After announcing its mandate this morning, Sparebanken Vest Boligkreditt leads Danske, DekaBank, Deutsche and Santander went out with guidance of the mid-swaps plus 9bp area for a €500m will-not-grow long five year transaction. After an initial update reported books over €900m, including €50m JLM interest, guidance was later revised to 6bp+/-1bp, WPIR, on the back of over €1.25bn, including €50m JLM interest, pre-reconciliation. It was ultimately priced at 6bp.
The new issue is the third Norwegian euro benchmark this week, after a €1bn green seven year from SpareBank 1 Boligkreditt (SpaBol) on Tuesday and a €500m no-grow long seven year from Eika Boligkreditt yesterday, both of which were priced at 7bp.
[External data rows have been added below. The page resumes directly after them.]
(** ** Model strategy: the class it picks *)

Lemma argmax_go_spec (L pre l : list Q) best besti :
  L = pre ++ l → L !! besti = Some best → (besti < length pre)%nat →
  (∀ j p, pre !! j = Some p → p <= best)%Q →
  (∀ j p, (j < besti)%nat → pre !! j = Some p → p < best)%Q →
  ∃ m, L !! argmax_go best besti (length pre) l = Some m
       ∧ (∀ j p, L !! j = Some p → p <= m)%Q
       ∧ (∀ j p, (j < argmax_go best besti (length pre) l)%nat →
                 L !! j = Some p → p < m)%Q.
Proof.
  revert pre best besti. induction l as [| x l IH]; intros pre best besti HL Hbest Hlt Hle Hfirst.
  - rewrite app_nil_r in HL. subst L. cbn [argmax_go]. exists best.
    split; [done |]. split; [done |]. done.
  - cbn [argmax_go].
    assert (HL' : L = (pre ++ [x]) ++ l) by by rewrite <- app_assoc.
    assert (Hlen : length (pre ++ [x]) = S (length pre)) by (rewrite length_app; cbn; lia).
    assert (Hx : L !! length pre = Some x).
    { rewrite HL. rewrite lookup_app_r by lia. by rewrite Nat.sub_diag. }
    destruct (Qltb best x) eqn:E.
    + apply Qltb_true in E. rewrite <- Hlen.
      apply IH; [done | done | lia | |].
      * intros j p Hj. apply lookup_app_Some in Hj as [Hj | [_ Hj]].
        -- specialize (Hle j p Hj). lra.
        -- apply list_lookup_singleton_Some in Hj as [_ <-]. apply Qle_refl.
      * intros j p Hjlt Hj. apply lookup_app_Some in Hj as [Hj | [? _]]; [| lia].
        specialize (Hle j p Hj). lra.
    + apply Qltb_false in E. rewrite <- Hlen.
      apply IH; [done | done | lia | |].
      * intros j p Hj. apply lookup_app_Some in Hj as [Hj | [_ Hj]].
        -- by apply (Hle j).
        -- by apply list_lookup_singleton_Some in Hj as [_ <-].
      * intros j p Hjlt Hj. apply lookup_app_Some in Hj as [Hj | [? _]]; [| lia].
        by apply (Hfirst j).
Qed.

Lemma argmax_spec probs idx :
  argmax probs = Ok idx →
  ∃ m, probs !! idx = Some m
       ∧ (∀ j p, probs !! j = Some p → p <= m)%Q
       ∧ (∀ j p, (j < idx)%nat → probs !! j = Some p → p < m)%Q.
Proof.
  destruct probs as [| x r]; [done |]. intros [= <-].
  apply (argmax_go_spec (x :: r) [x] r x 0%nat); [done | done | cbn; lia | |].
  - intros [| j] p Hj; [| done]. injection Hj as <-. apply Qle_refl.
  - intros j p Hj. lia.
Qed.
(* ===== verification/_CoqProject ===== *)
-Q . S2P
Prelude.v
Leb128.v
CMem.v
PbTypes.v
FieldIter.v
Encode.v
Decode.v
Wire.v
Codec.v
Scalar.v
Layout.v
Cct.v
FirebaseCore.v
EncodeSpec.v
DecodeSafety.v
Required.v
Base64.v
Findings.v
LdbCoding.v
LdbCrc.v
LdbStatus.v
LdbLog.v
LdbFilename.v
LdbFormat.v
LdbBatch.v
LdbBloom.v
LdbSkiplist.v
LdbMemtable.v
LdbIterator.v
LdbTwoLevel.v
LdbMerger.v
LdbBlock.v
LdbCache.v
LdbLru.v
LdbEnvPosix.v
LdbEnv.v
LdbTableFormat.v
LdbTableBuilder.v
LdbTable.v
LdbVersionEdit.v
LdbDbIter.v
LdbVersion.v
LdbVersionRead.v
LdbBuilder.v
LdbCompaction.v
LdbDoCompaction.v
LdbVersionSet.v
LdbManifest.v
LdbDbWrite.v
LdbBuildTable.v
LdbDbRecover.v
(* ===== verification/CMem.v ===== *)
(** The C machine the library runs on: a flat byte memory, a malloc heap, and
    the error monad [M] in which every stateful function of the model lives.

    A run either returns ([Ok]) or stops ([Fault]) where the C program would
    have undefined behaviour: an access to unmapped memory, a call of [free] or
    [realloc] on something that is not a live block, a call through a null
    function pointer.  [OutOfFuel] is the model's own fault; the theorems that
    conclude [wp] exclude every fault, this one included. *)

From S2P Require Import Prelude.
Open Scope Z_scope.

(** * State and faults *)

Inductive fault : Type :=
| OutOfFuel
| MemFault (a : Z)
| BadFree (a : Z)
| NullCall
| DivByZero
| BadIndex (i : Z)
| BadDescriptor (a : Z).

(** [w_mem]: the mapped bytes by address.  [w_heap]: the live malloc blocks,
    base address to size in bytes. *)
Record world : Type := mk_world {
  w_mem : gmap Z byte;
  w_heap : gmap Z Z;
}.

Inductive outcome (A : Type) : Type :=
| Ok (a : A) (w : world)
| Fault (f : fault).
Arguments Ok {A} a w.
Arguments Fault {A} f.

Definition M (A : Type) : Type := world -> outcome A.

#[export] Instance M_ret : MRet M := fun A a w => Ok a w.
#[export] Instance M_bind : MBind M := fun A B k m w =>
  match m w with Ok a w' => k a w' | Fault f => Fault f end.

Definition stop {A : Type} (f : fault) : M A := fun _ => Fault f.

(** * Memory *)

(** Total update and partial read of a run of bytes. *)
Fixpoint mem_write (m : gmap Z byte) (a : Z) (bs : list byte) : gmap Z byte :=
  match bs with
  | [] => m
  | b :: bs => mem_write (<[a := b]> m) (a + 1) bs
  end.

Fixpoint mem_erase (m : gmap Z byte) (a : Z) (n : nat) : gmap Z byte :=
  match n with
  | O => m
  | S n => mem_erase (delete a m) (a + 1) n
  end.

Fixpoint mem_read (m : gmap Z byte) (a : Z) (n : nat) : option (list byte) :=
  match n with
  | O => Some []
  | S n => b ← m !! a; bs ← mem_read m (a + 1) n; Some (b :: bs)
  end.

Definition load8 (a : Z) : M byte := fun w =>
  match w_mem w !! a with Some b => Ok b w | None => Fault (MemFault a) end.

Definition store8 (a : Z) (b : byte) : M unit := fun w =>
  match w_mem w !! a with
  | Some _ => Ok tt (mk_world (<[a := b]> (w_mem w)) (w_heap w))
  | None => Fault (MemFault a)
  end.

Fixpoint load_bytes (a : Z) (n : nat) : M (list byte) :=
  match n with
  | O => mret []
  | S n => b ← load8 a; bs ← load_bytes (a + 1) n; mret (b :: bs)
  end.

Fixpoint store_bytes (a : Z) (bs : list byte) : M unit :=
  match bs with
  | [] => mret tt
  | b :: bs => store8 a b;; store_bytes (a + 1) bs
  end.

(** The loop [for (i = 0; i < n; i++) dst[i] = src[i]]: byte by byte, upwards,
    so overlapping regions behave as the loop does. *)
Fixpoint copy_bytes (dst src : Z) (n : nat) : M unit :=
  match n with
  | O => mret tt
  | S n => b ← load8 src; store8 dst b;; copy_bytes (dst + 1) (src + 1) n
  end.

(** [memset]. *)
Definition memset (a : Z) (b : byte) (n : Z) : M unit :=
  store_bytes a (replicate (Z.to_nat n) b).

(** Integers and pointers in memory: little-endian, pointers of 8 bytes. *)
Definition load_uint (n : nat) (a : Z) : M Z :=
  bs ← load_bytes a n; mret (le_val bs).
Definition store_uint (n : nat) (a v : Z) : M unit := store_bytes a (le_bytes n v).
Definition load_ptr (a : Z) : M Z := load_uint 8 a.
Definition store_ptr (a p : Z) : M unit := store_uint 8 a p.

(** * Heap and stack *)

(** The C library's allocator and the placement of addressable locals are not
    code of the repository: they are a parameter.  [malloc w n] is [None] when
    the allocation fails, else the address and the (indeterminate) contents of
    the new block; [stack_slot w n] is where an [n]-byte local lives, with its
    initial contents. *)
Class Libc : Type := {
  malloc : world -> Z -> option (Z * list byte);
  stack_slot : world -> Z -> Z;
}.

Definition unmapped (m : gmap Z byte) (a n : Z) : Prop :=
  forall x, a <= x < a + n -> m !! x = None.

(** What the C standard says of [malloc] and of automatic storage: storage is
    non-null, of the asked size, and overlaps no live object. *)
Class LibcOk (L : Libc) : Prop := {
  malloc_spec : forall w n a bs, 0 < n -> malloc w n = Some (a, bs) ->
    0 < a /\ a + n <= 2 ^ 64 /\ Z.of_nat (length bs) = n /\
    unmapped (w_mem w) a n /\ w_heap w !! a = None;
  stack_slot_spec : forall w n, 0 < n ->
    0 < stack_slot w n /\ unmapped (w_mem w) (stack_slot w n) n;
}.

Definition map_block (w : world) (a : Z) (bs : list byte) : world :=
  mk_world (mem_write (w_mem w) a bs)
           (<[a := Z.of_nat (length bs)]> (w_heap w)).

Definition unmap_block (w : world) (a n : Z) : world :=
  mk_world (mem_erase (w_mem w) a (Z.to_nat n)) (delete a (w_heap w)).

Section Alloc.
Context `{Libc}.

(** [free(p)]. *)
Definition c_free (p : Z) : M unit := fun w =>
  if p =? 0 then Ok tt w
  else match w_heap w !! p with
       | Some n => Ok tt (unmap_block w p n)
       | None => Fault (BadFree p)
       end.

(** [realloc(p, n)] with [n > 0]: 0 on failure, and then the old block
    stays. *)
Definition c_realloc (p n : Z) : M Z := fun w =>
  if p =? 0 then
    match malloc w n with
    | Some (a, bs) => Ok a (map_block w a bs)
    | None => Ok 0 w
    end
  else
    match w_heap w !! p with
    | None => Fault (BadFree p)
    | Some s =>
        let old := default [] (mem_read (w_mem w) p (Z.to_nat s)) in
        let w1 := unmap_block w p s in
        match malloc w1 n with
        | Some (a, bs) =>
            Ok a (map_block w1 a (take (length bs) old ++ drop (length old) bs))
        | None => Ok 0 w
        end
    end.

(** An addressable local of [length init] bytes, live during [k]. *)
Definition with_local {A : Type} (init : list byte) (k : Z -> M A) : M A := fun w =>
  let n := Z.of_nat (length init) in
  let a := stack_slot w n in
  match k a (mk_world (mem_write (w_mem w) a init) (w_heap w)) with
  | Ok r w' => Ok r (mk_world (mem_erase (w_mem w') a (length init)) (w_heap w'))
  | Fault f => Fault f
  end.
End Alloc.

(** * Total-correctness weakest precondition *)

Definition wp {A : Type} (m : M A) (w : world) (Q : A -> world -> Prop) : Prop :=
  match m w with Ok a w' => Q a w' | Fault _ => False end.

(** [w'] is [w] except for the contents of the addresses [P]. *)
Record frame (P : Z -> Prop) (w w' : world) : Prop := {
  frame_heap : w_heap w' = w_heap w;
  frame_dom : forall x, is_Some (w_mem w' !! x) <-> is_Some (w_mem w !! x);
  frame_same : forall x, ~ P x -> w_mem w' !! x = w_mem w !! x;
}.

Definition within (a n : Z) (x : Z) : Prop := a <= x < a + n.

Definition mapped (m : gmap Z byte) (a n : Z) : Prop :=
  forall x, within a n x -> is_Some (m !! x).

Definition set_mem (w : world) (m : gmap Z byte) : world := mk_world m (w_heap w).

(** * Rules of [wp] *)

Lemma wp_ret {A} (a : A) w Q : Q a w -> wp (mret a) w Q.
Proof. done. Qed.

Lemma wp_bind {A B} (m : M A) (k : A -> M B) w Q :
  wp m w (fun a w' => wp (k a) w' Q) -> wp (m ≫= k) w Q.
Proof. unfold wp, mbind, M_bind. by destruct (m w). Qed.

Lemma wp_mono {A} (m : M A) w (Q Q' : A -> world -> Prop) :
  wp m w Q -> (forall a w', Q a w' -> Q' a w') -> wp m w Q'.
Proof. unfold wp. destruct (m w); eauto. Qed.

Lemma wp_eq {A} (m : M A) w a w' (Q : A -> world -> Prop) :
  m w = Ok a w' -> Q a w' -> wp m w Q.
Proof. unfold wp. by intros ->. Qed.

Lemma wp_inv {A} (m : M A) w (Q : A -> world -> Prop) :
  wp m w Q -> exists a w', m w = Ok a w' /\ Q a w'.
Proof. unfold wp. destruct (m w); naive_solver. Qed.

Lemma bind_eq {A B} (m : M A) (k : A -> M B) w a w' :
  m w = Ok a w' -> (m ≫= k) w = k a w'.
Proof. unfold mbind, M_bind. by intros ->. Qed.

Lemma bind_inv {A B} (m : M A) (k : A -> M B) w b w' :
  (m ≫= k) w = Ok b w' -> exists a w1, m w = Ok a w1 /\ k a w1 = Ok b w'.
Proof. unfold mbind, M_bind. destruct (m w); naive_solver. Qed.

Lemma ret_inv {A} (a b : A) w w' : (mret a : M A) w = Ok b w' -> a = b /\ w = w'.
Proof. unfold mret, M_ret. naive_solver. Qed.

(** * Memory lemmas *)

Lemma lookup_mem_write m a bs x :
  mem_write m a bs !! x =
    if decide (a <= x < a + Z.of_nat (length bs)) then bs !! Z.to_nat (x - a) else m !! x.
Proof.
  revert m a; induction bs as [|b bs IH]; intros m a; cbn [mem_write length].
  { case_decide; [lia | done]. }
  rewrite IH. repeat case_decide; try lia; try done.
  - replace (Z.to_nat (x - a)) with (S (Z.to_nat (x - (a + 1)))) by lia. done.
  - assert (x = a) as -> by lia. rewrite lookup_insert_eq.
    by replace (Z.to_nat (a - a)) with 0%nat by lia.
  - rewrite lookup_insert_ne by lia. done.
Qed.

Lemma lookup_mem_erase m a n x :
  mem_erase m a n !! x = if decide (a <= x < a + Z.of_nat n) then None else m !! x.
Proof.
  revert m a; induction n as [|n IH]; intros m a; cbn [mem_erase].
  { case_decide; [lia | done]. }
  rewrite IH. repeat case_decide; try lia; try done.
  - assert (x = a) as -> by lia. by rewrite lookup_delete_eq.
  - rewrite lookup_delete_ne by lia. done.
Qed.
A syndicate banker away from the leads said the guidance may have been deemed aggressive given it is a smaller name than SpaBol, which set guidance on Tuesday for its trade at 12bp.
“Spreads have tightened substantially in a very short timeframe,” he said, “so while they were aggressive, they were right to do so as they still managed to print with a really tight spread versus their curve.”
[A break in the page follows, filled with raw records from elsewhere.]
(* ===== verification/Encode.v ===== *)
(** pb_encode.c: output streams, the wire encoders of pb_encode.h, the field
    encoders and the message encoder.

    Every C function of the file is a definition of the same name.  A stream is
    passed by value and returned with the result; the C functions that return
    [bool] return [M (bool * pb_ostream_t)].  The message encoder and the field
    encoders call each other, so the field encoders take the recursive call
    ([rec]) as an argument and [pb_encode] ties the knot with a fuel, the depth
    of message nesting. *)

From S2P Require Import Prelude CMem PbTypes FieldIter.
Open Scope Z_scope.
Open Scope pb_scope.

(** The source of a write: an array of the C stack, or memory (a null pointer
    is [SrcMem 0]). *)
Inductive wsrc : Type := SrcLocal (bs : list byte) | SrcMem (a : Z).

(** The varint loop: [while (value) { buffer[i] = (value & 0x7F) | 0x80;
    value >>= 7; i++; }].  Ten rounds empty a 64-bit value. *)
Fixpoint varint_loop (n : nat) (value : Z) : list byte :=
  match n with
  | O => []
  | S n =>
      if value =? 0 then []
      else z2b (Z.lor (Z.land value 0x7F) 0x80) :: varint_loop n (Z.shiftr value 7)
  end.

(** [buffer[i-1] &= 0x7F]. *)
Fixpoint clear_last (bs : list byte) : list byte :=
  match bs with
  | [] => []
  | [b] => [z2b (Z.land (b2z b) 0x7F)]
  | b :: bs => b :: clear_last bs
  end.

Definition varint_buffer (value : Z) : list byte := clear_last (varint_loop 10 value).

(** The four and eight bytes of the fixed encodings. *)
Definition fixed32_bytes (v : Z) : list byte :=
  [ z2b (Z.land v 0xFF); z2b (Z.land (Z.shiftr v 8) 0xFF);
    z2b (Z.land (Z.shiftr v 16) 0xFF); z2b (Z.land (Z.shiftr v 24) 0xFF) ].

Definition fixed64_bytes (v : Z) : list byte :=
  [ z2b (Z.land v 0xFF); z2b (Z.land (Z.shiftr v 8) 0xFF);
    z2b (Z.land (Z.shiftr v 16) 0xFF); z2b (Z.land (Z.shiftr v 24) 0xFF);
    z2b (Z.land (Z.shiftr v 32) 0xFF); z2b (Z.land (Z.shiftr v 40) 0xFF);
    z2b (Z.land (Z.shiftr v 48) 0xFF); z2b (Z.land (Z.shiftr v 56) 0xFF) ].

Definition zigzag (value : Z) : Z :=
  if value <? 0 then not64 (Z.shiftl (u64 value) 1) else u64 (Z.shiftl (u64 value) 1).

(** The entries of PB_ENCODERS. *)
Inductive pb_encoder_t : Type :=
| pb_enc_varint_fn | pb_enc_uvarint_fn | pb_enc_svarint_fn | pb_enc_fixed32_fn
| pb_enc_fixed64_fn | pb_enc_bytes_fn | pb_enc_string_fn | pb_enc_submessage_fn
| pb_enc_fixed_length_bytes_fn.

Definition PB_ENCODERS : list (option pb_encoder_t) :=
  [ Some pb_enc_varint_fn; Some pb_enc_uvarint_fn; Some pb_enc_svarint_fn;
    Some pb_enc_fixed32_fn; Some pb_enc_fixed64_fn; Some pb_enc_bytes_fn;
    Some pb_enc_string_fn; Some pb_enc_submessage_fn; None;
    Some pb_enc_fixed_length_bytes_fn ].

Section Encode.
Context `{UserCode}.

(** ** Streams *)

Definition buf_write (stream : pb_ostream_t) (buf : wsrc) (count : Z)
  : M (bool * pb_ostream_t) :=
  let dest := o_state stream in
  let stream := set_o_state stream (dest + count) in
  match buf with
  | SrcLocal bs => store_bytes dest bs
  | SrcMem a => copy_bytes dest a (Z.to_nat count)
  end;;
  mret (true, stream).

Definition pb_ostream_from_buffer (buf bufsize : Z) : pb_ostream_t :=
  mk_ostream buf_write_cb buf bufsize 0 None.

(** The bytes a user callback is handed. *)
Definition src_bytes (buf : wsrc) (count : Z) : M (list byte) :=
  match buf with SrcLocal bs => mret bs | SrcMem a => load_bytes a (Z.to_nat count) end.

Definition pb_write (stream : pb_ostream_t) (buf : wsrc) (count : Z)
  : M (bool * pb_ostream_t) :=
  let finish s := mret (true, set_bytes_written s (u64 (bytes_written s + count))) in
  match o_callback stream with
  | null_cb => finish stream
  | cb =>
      if u64 (bytes_written stream + count) >? max_size stream
      then o_error stream "stream full"
      else
        '(ok, s) ←
          match cb with
          | user_write_cb f =>
              bs ← src_bytes buf count;
              '(ok, st, e) ← user_write f stream bs;
              mret (ok, set_o_errmsg (set_o_state stream st) e)
          | _ => buf_write stream buf count
          end;
        if negb ok then o_error s "io error" else finish s
  end.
Although the deal could have been optically more attractive by starting with double-digit guidance, according to a lead banker, the issuer did not necessarily need a €2bn-plus book.
“It’s only a €500m trade,” he said, “and at the top, we had €1.25bn in the book, which is perfectly fine for a deal of this size.
“By starting with 9bp,” he added, “we didn’t ramp the spread in by 5bp as we have seen some do, so it’s more like the classic tightening strategy.”
After announcing its mandate yesterday (Wednesday), Fédération des caisses Desjardins du Québec (FCDQ, ticker CCDJ) leads Barclays, LBBW, RBC, Société Générale and UBS went out with guidance of the mid-swaps plus 12bp area for a €500m no-grow five year issue. After around 30 minutes, books were reported as being over €1bn, excluding JLM interest, and after around an hour and 30 minutes, the spread was set at 9bp, on the back of over €1.8bn of demand, including €100m JLM interest.
According to pre-announcement comparables circulated by the leads, CCDJ May 2023 and January 2024 paper was at 6.5bp and 8bp, respectively. RBC September 2025s and TD June 2025s were at 7bp and 7.5bp, respectively.
It is one of CCDJ’s largest books for a euro benchmark covered bond, and a syndicate banker away from the leads said he was impressed by the demand.
“It’s really nice,” he said, “because we haven’t seen a Canadian trade for quite some time now.”
Another away from the leads said the relative novelty of a Canadian euro benchmark was welcomed.
“There’s always been good demand for not only non-Eurozone, but non-European bonds,” he said, “so it ticks a lot of boxes.”
Compagnie de Financement Foncier (CFF) leads Commerzbank, HSBC, LBBW, Natixis, Santander, Scotiabank and UniCredit went out with guidance of the mid-swaps plus 11bp area this morning for a 10 year euro benchmark-sized obligations foncières after having announced the mandate yesterday.
After around an hour, books were reported as being over €1bn, excluding JLM interest, and after around two hours and 45 minutes, the guidance was revised to 8bp+/-1bp, WPIR, on the back of over €1.9bn demand, including €50m JLM interest. It was ultimately priced at 7bp and sized at €1.25bn. The final book was over €1.6bn, good at re-offer.
A lead banker said €1.25bn size a decent size for CFF. He saw fair value at 7bp based on the issuer’s own curve.
“Books peaked over €1.9bn and they paid no new issue premium,” he said, “so it was a great trade – the proof is in the pudding.”
The primary market will take a breather tomorrow (Friday), according to syndicate bankers, as no new euro benchmarks are expected.
“We’ve had the pipeline that we knew of now,” said one. “There’s one or two Nordic names that are looking, perhaps for next week, but it’s not imminent.”
All deals launched this week have performed relatively well in the secondary market, said another lead banker, adding that a one to two day hiatus for the primary market would not be unwarranted.